-- PROVIDED INFORMATION follows --
Lemma next_level_ok n w it e rest :
  ok w -> budget (S n) (vmem w) -> MSHR w = (it, e) :: rest -> translation_level e <> 0 ->
  exists w', next_level k warmup_complete it e w = Ret w' /\ ok w' /\ delta w w' [] /\ budget n (vmem w') /\
  (work (vmem w') (MSHR w') < work (vmem w) (MSHR w) \/ refuses (lower_level w)).
Proof using Hlp HPS.
  intros Hw Hb E Ht. unfold next_level. pose proof (o_misses w Hw) as Hm. rewrite E in Hm. apply list.Forall_cons in Hm as [(Hs & Hself & Hl) _].
  cbn [snd] in Hs, Hself, Hl.
  destruct (get_pte_pa_ok n (v_address e) (translation_level e) (vmem w) (o_vm w Hw) Hb) as (f & vm & p & Ev & Hv & Hle & Hb' & Hp & Htp & Ef).
  rewrite Ev. cbn [cbind]. destruct (ok_cons w it e rest Hw E) as [Hn _]. destruct (warmup_complete (ptw_cpu k) && f) eqn:Ec.
  - apply andb_true_iff in Ec as [_ ->]. symmetry in Ef. apply bool_decide_eq_true in Ef.
    destruct (put_off_ok w vm it e rest Hw Hv Hle E) as (Hw1 & Hd1 & Ev1 & Hk1).
    { unfold faulted. rewrite (proj2 (Z.eqb_neq _ _) Ht), bool_decide_eq_false. tauto. }
    { unfold faulted. rewrite (proj2 (Z.eqb_neq _ _) Ht), (table_key_le _ _ _ _ Hle), bool_decide_eq_true. by rewrite Hp. }
    eexists. split; [reflexivity|]. rewrite Ev1. split_and!; try done. by left.
  - set (w1 := w <| vmem := vm |>). assert (ok w1) as Hw1 by (by apply ok_vm_le).
    rewrite <- (pte_le _ _ p (v_address e) (translation_level e) Hle).
    destruct (fill_caches_ok w1 (translation_level e) (v_address e) p Hw1) as (p5 & p4 & p3 & p2 & Ef2 & Hw2);
      [change (vmem w1) with vm; rewrite (le_levels _ _ Hle); lia|change (vmem w1) with vm; by rewrite (table_key_le _ _ _ _ Hle)|].
    change (vmem w1) with vm in Ef2. rewrite Ef2. cbn [cbind]. set (w2 := w1 <| PSCL5 := _ |> <| PSCL4 := _ |> <| PSCL3 := _ |> <| PSCL2 := _ |>) in *.
    set (a := pte vm p (v_address e) (translation_level e)).
    assert (a <> 0) as Ha by (unfold a; rewrite pte_eq by done; apply splice_nonzero, Htp).
    set (p1 := e <| cpu := _ |> <| type := _ |> <| address := _ |> <| to_return := _ |> <| translation_level := _ |>).
    destruct (send_ok p1 w2 Hw2 Ha Hs eq_refl) as (res & d & l & m & Es & Hm & Hok & Hd). rewrite Es. cbn [cbind].
    assert (delta w w2 []) as Hd2 by (by apply delta_none).
    destruct (Z.eqb_spec res (-2)) as [->|Hres].
    + eexists. split; [reflexivity|]. split; [done|]. split; [exact (delta_trans _ _ _ _ _ Hd2 Hd)|]. split; [done|]. right.
      unfold send in Es. change (lower_level w2) with (lower_level w) in Es. destruct (ll_add_rq p1 (lower_level w)) as [r|] eqn:Er; [|done].
      exists p1, r. split; [done|]. cbn [cbind] in Es. destruct r as [[[r0 r1] r2] r3]. by injection Es.
    + eexists. split; [reflexivity|]. set (w3 := w2 <| lower_level := l |> <| MSHR := m |>) in *.
      change (MSHR w2) with (MSHR w) in Hm. rewrite E in Hm.
      destruct (went_down w3 it e rest a Hok Hn Hm Ht) as (Hw4 & Hd4 & Hk4). split; [exact Hw4|].
      split; [exact (delta_trans _ _ _ _ _ (delta_trans _ _ _ _ _ Hd2 Hd) Hd4)|]. split; [done|]. left. rewrite E. by apply Hk4.
Qed.

(** ** A cycle *)

Lemma fill_loop_ok n w :
  ok w -> budget n (vmem w) -> exists w' ans, fill_loop k warmup_complete n w = Ret w' /\ ok w' /\ delta w w' ans.
Proof using Hlp HPS.
  revert w. induction n as [|n IH]; intros w Hw Hb; cbn [fill_loop]; [exists w, []; split_and!; try done; by apply delta_none|].
  destruct (MSHR w) as [|[it e] rest] eqn:E; [exists w, []; split_and!; try done; by apply delta_none|].
  destruct (event_cycle e <=? current_cycle w); [|exists w, []; split_and!; try done; by apply delta_none].
  assert (exists w1 a1, (if translation_level e =? 0 then finish_walk k warmup_complete it e w else next_level k warmup_complete it e w) = Ret w1 /\
    ok w1 /\ delta w w1 a1 /\ budget n (vmem w1)) as (w1 & a1 & E1 & Hw1 & Hd1 & Hb1).
  { destruct (Z.eqb_spec (translation_level e) 0) as [Ht|Ht].
    - destruct (finish_walk_ok n w it e rest Hw Hb E Ht) as (w1 & a1 & ? & ? & ? & ? & _). by exists w1, a1.
    - destruct (next_level_ok n w it e rest Hw Hb E Ht) as (w1 & ? & ? & ? & ? & _). by exists w1, []. }
  rewrite E1. cbn [cbind]. destruct (IH w1 Hw1 Hb1) as (w2 & a2 & E2 & Hw2 & Hd2). exists w2, (a1 ++ a2).
  split; [done|]. split; [done|]. by eapply delta_trans.
Qed.
(* ===== verification/SimPtwSmall.v ===== *)
(** * ChampSim: a small page-table walker

    A walker over the memory controller, with five levels and four-kilobyte pages,
    that runs: the theorems of [SimPtwSpec] at its states. *)

From stdpp Require Import base list gmap.
From S2P Require Import Prelude SimUtil SimQueue SimVmem SimCache SimCacheSpec SimDram SimDramSpec SimMemory SimPtw SimPtwSpec.
Import Util Mem Delay Vmem Ptw PtwSpec.
Local Open Scope Z_scope.
Local Open Scope c_scope.

Module SmallWalker.

#[local] Instance config : Config := {| BLOCK_SIZE := 64; PAGE_SIZE := 4096; NUM_CPUS := 1 |}.
#[local] Instance dram_config : DramConfig := {|
  DRAM_CHANNELS := 1; DRAM_RANKS := 1; DRAM_BANKS := 2; DRAM_ROWS := 16; DRAM_COLUMNS := 8;
  DRAM_WQ_SIZE := 4; DRAM_RQ_SIZE := 8; tRP := 2; tRCD := 2; tCAS := 2;
  DRAM_DBUS_TURN_AROUND_TIME := 1; DRAM_DBUS_RETURN_TIME := 1 |}.
#[local] Instance dram_ok : DramSpec.DramOk.
Proof.
  refine {| DramSpec.l_block := 6; DramSpec.l_channels := 0; DramSpec.l_banks := 1; DramSpec.l_columns := 3;
            DramSpec.l_ranks := 0; DramSpec.l_rows := 4 |}; try reflexivity; split; try split; try lia; done.
Defined.
#[local] Instance memory : LowerLevel Dram.MEMORY_CONTROLLER := Dram.dram_lower_level Nat.ltb Nat.eqb 1.
#[local] Instance memory_ok : CacheSpec.LowerLevelOk Dram.MEMORY_CONTROLLER := Memory.dram_lower_level_ok Nat.ltb Nat.eqb 1.

Definition constants : ptw_params := mkPtwParams 0 1 4 1 1 9.
Definition warm (cpu : Z) : bool := true.
Local Abbreviation walker := (PageTableWalker Dram.MEMORY_CONTROLLER).
Local Abbreviation reachable := (reach constants warm).

Lemma lp_range : 3 < 12 <= 20.
Proof. lia. Qed.
Lemma page_size_eq : PAGE_SIZE = 2 ^ 12.
Proof. reflexivity. Qed.

(** Forty free pages; page tables start at 16 MB. *)
Definition memory_of_pages : VirtualMemory := mkVM ∅ ∅ 16777216 1 5 4096 ((fun i => 1048576 + 4096 * Z.of_nat i) <$> seq 0 40).
Definition start : walker :=
  match new_PTW constants 0 4 0 2 2 2 2 2 2 2 2 memory_of_pages (Dram.new_MC 0) with
  | Ret w => w
  | Abort _ => mkPTW (new_delay_queue (new_PACKET 0) 0 0) [] 0 0 (new_PSC 0 4 1 1) (new_PSC 0 3 1 1) (new_PSC 0 2 1 1) (new_PSC 0 1 1 1) 0 0
                 memory_of_pages (Dram.new_MC 0) []
  end.

Lemma start_reachable : reachable [] start.
Proof.
  apply (reach_new constants warm 0 4 0 2 2 2 2 2 2 2 2 memory_of_pages (Dram.new_MC 0)).
  - constructor; [done|cbn; lia|split; [reflexivity|cbn; lia]|apply map_Forall_empty].
  - split; [vm_compute; reflexivity|cbn; lia].
  - apply (Memory.new_MC_ok 0).
  - repeat constructor; lia.
  - repeat constructor; lia.
  - reflexivity.
Qed.

(** A request of the TLB with number 7. *)
Definition ask (a : Z) : PACKET := new_PACKET 0 <| address := a |> <| type := LOAD |> <| to_return := [7%nat] |>.

Definition enough (w : walker) : bool :=
  (next_pte_page (vmem w) + 4096 <? 2 ^ 64) && (1 <? length (ppage_free_list (vmem w)))%nat.
Lemma enough_budget w : enough w = true -> budget (MAX_FILL constants) (vmem w).
Proof. unfold enough. intros [H1%Z.ltb_lt H2%Nat.ltb_lt]%andb_true_iff. split; [cbn in *; lia|done]. Qed.

(** Cycles in which the memory answers what the first miss waits for. *)
Fixpoint rounds (n : nat) (w : walker) : cres walker :=
  match n with
  | O => Ret w
  | S n =>
    if enough w then
      let w := match MSHR w with (_, e) :: _ => return_data e w | [] => w end in
      let* w := Ptw._operate constants warm w in rounds n w
    else Abort "no memory"
  end.

Lemma rounds_reachable n acc w w' : reachable acc w -> rounds n w = Ret w' -> reachable acc w'.
Proof.
  revert w. induction n as [|n IH]; intros w Hr; cbn [rounds]; [by intros [= <-]|].
  destruct (enough w) eqn:He; [|done]. set (w1 := match MSHR w with [] => w | _ => _ end).
  assert (reachable acc w1 /\ vmem w1 = vmem w) as [Hr1 Ev] by (unfold w1; destruct (MSHR w) as [|[it e] l]; [done|]; split; [by apply reach_answer|done]).
  intros (w2 & E & H2)%cbind_Ret. apply (IH w2); [|done]. eapply reach_cycle; [exact Hr1|rewrite Ev; by apply enough_budget|exact E].
Qed.

(** The state when the walk of [a] has gone on for [n] rounds. *)
Definition asked (a : Z) (w : walker) : walker := match add_rq (ask a) w with Ret r => r.2 | Abort _ => w end.
Definition run (n : nat) (w : walker) : walker := match rounds n w with Ret w => w | Abort _ => w end.
Definition walking (n : nat) : walker := run n (asked 305418240 start).

Lemma walking_reachable n :
  (match rounds n (asked 305418240 start) with Ret _ => true | Abort _ => false end) = true -> reachable [queued (ask 305418240)] (walking n).
Proof.
  intros Hn. unfold walking, run. destruct (rounds n _) as [w|] eqn:E; [|done]. eapply rounds_reachable; [|exact E].
  assert (exists w', add_rq (ask 305418240) start = Ret (1, ask 305418240, [], w')) as [w' Ew].
  { assert (match add_rq (ask 305418240) start with Ret (1, p, [], w') => p = ask 305418240 | _ => False end) as Hx by (vm_compute; reflexivity).
    destruct (add_rq (ask 305418240) start) as [[[[[|[]|] p] [|]] w']|]; try done. subst. by exists w'. }
  unfold asked. rewrite Ew. cbn [snd].
  apply (reach_request constants warm [] start (ask 305418240) 1 (ask 305418240) [] w' start_reachable); [reflexivity| |exact Ew].
  cbn. intros ?%list_elem_of_singleton. done.
Qed.

(** After sixteen rounds the walk of the page has been answered. *)
Lemma walker_answers_witness :
  (exists ans, [queued (ask 305418240)] ≡ₚ (walked <$> ans) ++ outstanding (walking 16) /\
    returned (walking 16) = mjoin (Cache.return_to_all <$> ans) /\ Forall (answer_ok constants (vmem (walking 16))) ans) /\
  length (outstanding (walking 16)) = 0%nat /\ exists w', Ptw._operate constants warm (walking 16) = Ret w'.
Proof.
  destruct (walker_answers constants warm 12 lp_range page_size_eq [queued (ask 305418240)] (walking 16)) as [Ha Hb].
  - apply walking_reachable. vm_compute. reflexivity.
  - split; [exact Ha|]. split; [vm_compute; reflexivity|]. apply Hb, enough_budget. vm_compute. reflexivity.
Defined.

(** The controller refuses no read. *)
Lemma memory_accepts (m : Dram.MEMORY_CONTROLLER) : ~ refuses m.
Proof.
  intros (p & r & E & Hr). unfold ll_add_rq in E. cbn [memory Dram.dram_lower_level] in E. unfold Dram.add_rq in E. destruct (1 <? NUM_CPUS); [injection E as <-; cbn in Hr; lia|].
  apply cbind_Ret in E as (ch & _ & E). destruct (Dram.ch_WQ ch !! _); [injection E as <-; cbn in Hr; lia|].
  destruct (_ <? _)%nat; [injection E as <-; cbn in Hr; lia|]. destruct (_ <? _)%nat; [|injection E as <-; cbn in Hr; lia].
  apply cbind_Ret in E as (n & En & E). injection E as <-. cbn in Hr. unfold Dram.get_occupancy in En.
  apply cbind_Ret in En as (ch' & _ & En). injection En as <-. unfold count_if in Hr. lia.
Qed.

(** A turn on the walk after five rounds. *)
Lemma walk_turn_progress_witness :
  exists it e rest w', MSHR (walking 5) = (it, e) :: rest /\ next_level constants warm it e (walking 5) = Ret w' /\
  work constants (vmem w') (MSHR w') < work constants (vmem (walking 5)) (MSHR (walking 5)).
Proof.
  assert (match MSHR (walking 5) with (_, e) :: _ => negb (translation_level e =? 0) | [] => false end = true) as Hx by (vm_compute; reflexivity).
  destruct (MSHR (walking 5)) as [|[it e] rest] eqn:E; [discriminate Hx|].
  destruct (walk_turn_progress constants warm 12 lp_range page_size_eq [queued (ask 305418240)] (walking 5) it e rest 0) as (w' & Ew & Hw & _).
  - apply walking_reachable. vm_compute. reflexivity.
  - apply (enough_budget (walking 5)). vm_compute. reflexivity.
  - exact E.
  - apply memory_accepts.
  - apply negb_true_iff in Hx. rewrite Hx in Ew. exists it, e, rest, w'. split; [reflexivity|]. split; [exact Ew|]. rewrite <- E. exact Hw.
Defined.

(** The next page is in the same tables: the walk of it starts at the last one. *)
Lemma psc_hits_exact_witness :
  exists x, check_hit 305422336 (vmem (walking 16)) (PSCL2 (walking 16)) = Some x /\
  get_pte_pa 0 305422336 1 (vmem (walking 16)) = Ret ((x, false), vmem (walking 16)).
Proof.
  assert (match check_hit 305422336 (vmem (walking 16)) (PSCL2 (walking 16)) with Some _ => true | None => false end = true) as Hx
    by (vm_compute; reflexivity).
  destruct (check_hit 305422336 (vmem (walking 16)) (PSCL2 (walking 16))) as [x|] eqn:E; [|discriminate Hx].
  exists x. split; [reflexivity|].
  destruct (psc_hits_exact constants warm 12 lp_range page_size_eq [queued (ask 305418240)] (walking 16) 305422336 x) as (_ & _ & H2 & _).
  - apply walking_reachable. vm_compute. reflexivity.
  - exact (H2 E).
Defined.

End SmallWalker.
-- PROVIDED INFORMATION concluded --
**YOUR INSTRUCTIONS:** Only the lines above starting at the one containing "From stdpp Require Import base list gmap." and ending at the one containing "#[local] Instance dram_config", both included, are to be returned, exactly as they read.

**WRITTEN SOLUTION:**
From stdpp Require Import base list gmap.
From S2P Require Import Prelude SimUtil SimQueue SimVmem SimCache SimCacheSpec SimDram SimDramSpec SimMemory SimPtw SimPtwSpec.
Import Util Mem Delay Vmem Ptw PtwSpec.
Local Open Scope Z_scope.
Local Open Scope c_scope.

Module SmallWalker.

#[local] Instance config : Config := {| BLOCK_SIZE := 64; PAGE_SIZE := 4096; NUM_CPUS := 1 |}.
#[local] Instance dram_config : DramConfig := {|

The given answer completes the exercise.